Application Fee Scam
With this scam, you are charged between $25-$100 for a "guaranteed" employment opportunity application. People have used this scam by posing as members of the cruise line industry, the U.S. Postal Service, and other organizations. Always check with the company in which you are applying to learn more about the application process. Employment applications should be free, and there are no "guaranteed" positions.
How Do You Spot a Scam?
Review the information below to identify potential "red flags" for employment scams.
- Catchy job titles. Scammers often use words in the job title to catch your attention, such as "Work at Home", "No Experience Necessary", "Make $1000 a week", or "Work just one hour a week".
- Required payment. When payment is requested for training materials, starter kit, or other items it could be a scam.
- Lack of employer details. If few details about the employer are included in the ad, posting, or email, such as no company name, website, email address, or location, then this may be a scam.
- Fake website. If the website is hosted by a free domain, such as Yahoo, it may be a scam. Scammers will use a legitimate company's website information and post it as a fraudulent site. Research the company name and check domainwhitepages.com to identify when the website was created. If the website was created recently or owned by someone not in the same location as the company, it could be fraudulent.
- Unsolicited emails. If you receive an unsolicited email and it comes from a free domain email address (e.g., gmail.com, hotmail.com, or yahoo.com) it could be a scam. If the name of the email signature does not match the name of the email, this may be a scam. Never click on a link in an email from someone you do not know, it could be a virus or other malicious software.
- Personal information requests. Requests for personal information via email, such as a copy of your ID, bank account information, or social security number, can be used by identity thieves.
- Guaranteed job offered. Legitimate employers do not promise a job before discussing your skills and experience.
- Specific words or phrases.

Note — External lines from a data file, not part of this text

(** * SHA3-256 file hasher (sha3-256.c): shallow embedding and properties

    The C program reads a file in blocks of [RATE_BYTES], pads the last
    block, XORs every block into a 5x5 state of 64-bit lanes, runs
    Keccak-f[1600] after every block and prints four lanes of the final
    state.  The embedding below follows the C text function by function:

    - [uint8_t] buffers are [list byte], indexed with C [int]s (here [Z]);
    - [uint64_t] lanes are [Z] with the wrap-around of [<<] and [~] written
      out; the other lane operations ([^], [|], [&], [>>]) cannot leave the
      64-bit range;
    - [uint64_t *state[5]] is a list of five rows of five lanes (the rows
      are five separate heap blocks, so they never alias);
    - [for] loops are run by one combinator, [c_for], that carries the loop
      counter and the variables the body assigns;
    - everything the program writes to the terminal is collected in a
      [string]. *)

From Stdlib Require Import ZArith Strings.Byte Strings.Ascii Lia.
From Stdlib Require Zmod.ZmodInv.
From stdpp Require Import list numbers strings.

Local Open Scope Z_scope.

(** ** Constants of the program *)

Definition KECCAK_ROUNDS : Z := 24.
Definition OUTPUT_BITS : Z := 256.
Definition OUTPUT_BYTES : Z := OUTPUT_BITS ÷ 8.
Definition RATE : Z := 1088.
Definition RATE_BYTES : Z := RATE ÷ 8.
Definition CAPACITY : Z := 512.
Definition CAPACITY_BYTES : Z := CAPACITY ÷ 8.

(** ** C control flow and memory access *)

(** [for (i = init; cond i; i = next i) body], run for at most [fuel]
    iterations.  The result is the value of the counter after the loop
    together with the variables the body assigns. *)
Fixpoint c_for {S : Type} (fuel : nat) (cond : Z → bool) (next : Z → Z)
    (body : Z → S → S) (i : Z) (s : S) : Z * S :=
  match fuel with
  | O => (i, s)
  | Datatypes.S fuel' =>
      if cond i then c_for fuel' cond next body (next i) (body i s)
      else (i, s)
  end.

(** [for (i = lo; i < hi; i++)]: the condition fails after exactly
    [hi - lo] iterations (none when [hi <= lo]). *)
Definition for_up {S : Type} (lo hi : Z) (body : Z → S → S) (s : S) : Z * S :=
  c_for (Z.to_nat (hi - lo)) (λ i, i <? hi) Z.succ body lo s.

(** [for (j = hi; j >= lo; j--)]. *)
Definition for_down {S : Type} (hi lo : Z) (body : Z → S → S) (s : S) : Z * S :=
  c_for (Z.to_nat (hi - lo + 1)) (λ j, j >=? lo) Z.pred body hi s.

(** [input[k]] as an rvalue and [input[k] = b].  The program only uses
    offsets inside the 200-byte buffer; outside it the C text has no
    meaning, and the model reads [0x00] and writes nothing. *)
Definition rd (input : list byte) (k : Z) : byte :=
  if k <? 0 then x00 else default x00 (input !! Z.to_nat k).

Definition wr (input : list byte) (k : Z) (b : byte) : list byte :=
  if k <? 0 then input else <[Z.to_nat k := b]> input.

(** ** pad_input *)

Definition pad_input (input : list byte) (input_len : Z) : list byte :=
  if input_len <? RATE_BYTES then
    let q := RATE_BYTES - Z.rem input_len RATE_BYTES in
    if q =? 1 then
      wr input input_len x86
    else if q =? 2 then
      let input := wr input input_len x06 in
      wr input (input_len + 1) x80
    else
      let input := wr input input_len x06 in
      let '(i, input) :=
        for_up 1 (q - 2) (λ i input, wr input (input_len + i) x00) input in
      wr input (input_len + i + 1) x80
  else input.

(** ** 64-bit lanes *)

(** [x << r] on a [uint64_t]: the bits shifted past bit 63 are lost. *)
Definition shl64 (x r : Z) : Z := Z.shiftl x r mod 2 ^ 64.

(** [~x] on a [uint64_t]. *)
Definition not64 (x : Z) : Z := Z.lnot x mod 2 ^ 64.

(** [#define ROTL64(x, r) (((x) << (r)) | ((x) >> (64 - (r))))] *)
Definition ROTL64 (x r : Z) : Z := Z.lor (shl64 x r) (Z.shiftr x (64 - r)).

(** A [uint8_t] converted to an integer. *)
Definition byte_val (b : byte) : Z := Z.of_N (Byte.to_N b).


(** ** The 5x5 state *)

(** [state[r][c]] as an rvalue and [state[r][c] = v]. *)
Definition ld2 (state : list (list Z)) (r c : Z) : Z :=
  (state !!! Z.to_nat r) !!! Z.to_nat c.

Definition st2 (state : list (list Z)) (r c : Z) (v : Z) : list (list Z) :=
  <[Z.to_nat r := <[Z.to_nat c := v]> (state !!! Z.to_nat r)]> state.

(** Five rows of five lanes: the shape [main] allocates. *)
Definition wf_state (state : list (list Z)) : Prop :=
  length state = 5%nat ∧ Forall (λ row, length row = 5%nat) state.

(** [calloc]: five rows of five zero lanes, and a zeroed byte buffer. *)
Definition calloc_state : list (list Z) := replicate 5 (replicate 5 0).
Definition calloc_bytes (n : Z) : list byte := replicate (Z.to_nat n) x00.

(** ** absorb_input *)

(** The inner loop of [absorb_input]: the eight bytes of lane [i], the
    byte at the highest offset first. *)
Definition input_word (input : list byte) (i : Z) : Z :=
  snd (for_down 7 0
         (λ j input_word,
            let input_word := shl64 input_word 8 in
            Z.lor input_word (byte_val (rd input (i * 8 + j))))
         0).
(** * mindmap: the server, the graph renderer, the page and the sync script

    A shallow embedding of the pieces of the repository that carry the
    specified behaviour, and of the code around them:

    - [Server]: the handler of [GET /api/graph/:id/node/:name] in
      [server.js], a breadth-first expansion over the [nodes] and
      [relationships] tables;
    - [Renderer]: [GraphRenderer] of [graph.js]: the subgraph built by
      [render], the size-tiered force parameters, [highlightNodes], the
      minimap projection of [updateMinimap] and the guard of [zoomToFit];
    - [View]: [getNodeTypes], [focusNode] and [destroy] of [graph.js];
    - [Sync]: [shouldSync] and the loop of [main] in [sync.js];
    - [App]: [escapeAttr], [timeAgo] and [findConnections] of [app.js];
    - [Routes]: [POST /api/sync], [GET /api/graph/:id],
      [GET /api/graph/:id/search] and [GET /api/stats] of [server.js].

    What is outside the code of the repository is taken as follows.  A
    query does not fail and returns its rows in table order.  [JSON.parse],
    [JSON.stringify], [String.prototype.toLowerCase], the [LIKE] of SQLite
    and the results of [Math.random] are parameters.  [decodeURIComponent] is
    a parameter of the node route, which applies it to the route parameter;
    [expand] is the handler from the lookup of the decoded name on.  Of d3
    only the class list of the created elements is kept; the simulation is
    represented by the positions it has written.  Coordinates are
    rationals and the arithmetic on them is exact: the rounding of doubles
    is not modelled, and no bound or equation that depends on it is
    stated. *)

From Stdlib Require Import ZArith QArith Qabs Qround Lia Ascii String.
From stdpp Require Import base option list gmap strings.

Set Warnings "-clear-no-such-hyp".

Open Scope string_scope.
Open Scope list_scope.
Open Scope stdpp_scope.
Open Scope nat_scope.

(* ===================================================================== *)
(** ** The server: [GET /api/graph/:id/node/:name]                        *)
(* ===================================================================== *)

Module Server.

(** Rows of the two tables ([CREATE TABLE nodes], [CREATE TABLE
    relationships]).  The [properties] column holds JSON text or [NULL]. *)
Record NodeRow := mkNodeRow {
  node_id : string;
  node_graph_id : string;
  node_name : string;
  node_type : string;
  node_properties : option string;
  node_created_at : string;
  node_updated_at : string
}.

Record RelRow := mkRelRow {
  rel_id : string;
  rel_graph_id : string;
  rel_source : string;
  rel_target : string;
  rel_type : string;
  rel_properties : option string;
  rel_created_at : string
}.

(** The store: both tables in row order. *)
Record Db := mkDb {
  nodes : list NodeRow;
  relationships : list RelRow
}.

Beware of words in the job description, such as wire transfers, PayPal, eBay, package forwarding, or money transfers, these are indicators of a scam.
Below is a list of helpful resources for learning more about employment scams or to research possible fraudulent employers.
- Federal Trade Commission - Learn more about employment scams or file a complaint.
- Internet Crime Complaint Center (IC3) - File a complaint with IC3 or review Internet crime prevention tips.
- Better Business Bureau - Research employers by reviewing reports, complaints, and accreditation status.
- RipOff Report - Discover complaints about companies.
- Job Scam Examples - Typical Job Scam Examples - Review job scam examples and share scam information.
Check for Complaints
Your local consumer protection agency, state Attorney General's Office, and the Better Business Bureau can tell you whether any complaints have been filed about a company. Just keep in mind that a lack of complaints doesn't mean the business is on the up-and-up. You may want to do an internet search with the name of the company and words like review, scam, or complaint. Look through several pages of search results. And check out articles about the company in newspapers, magazines, or online as well.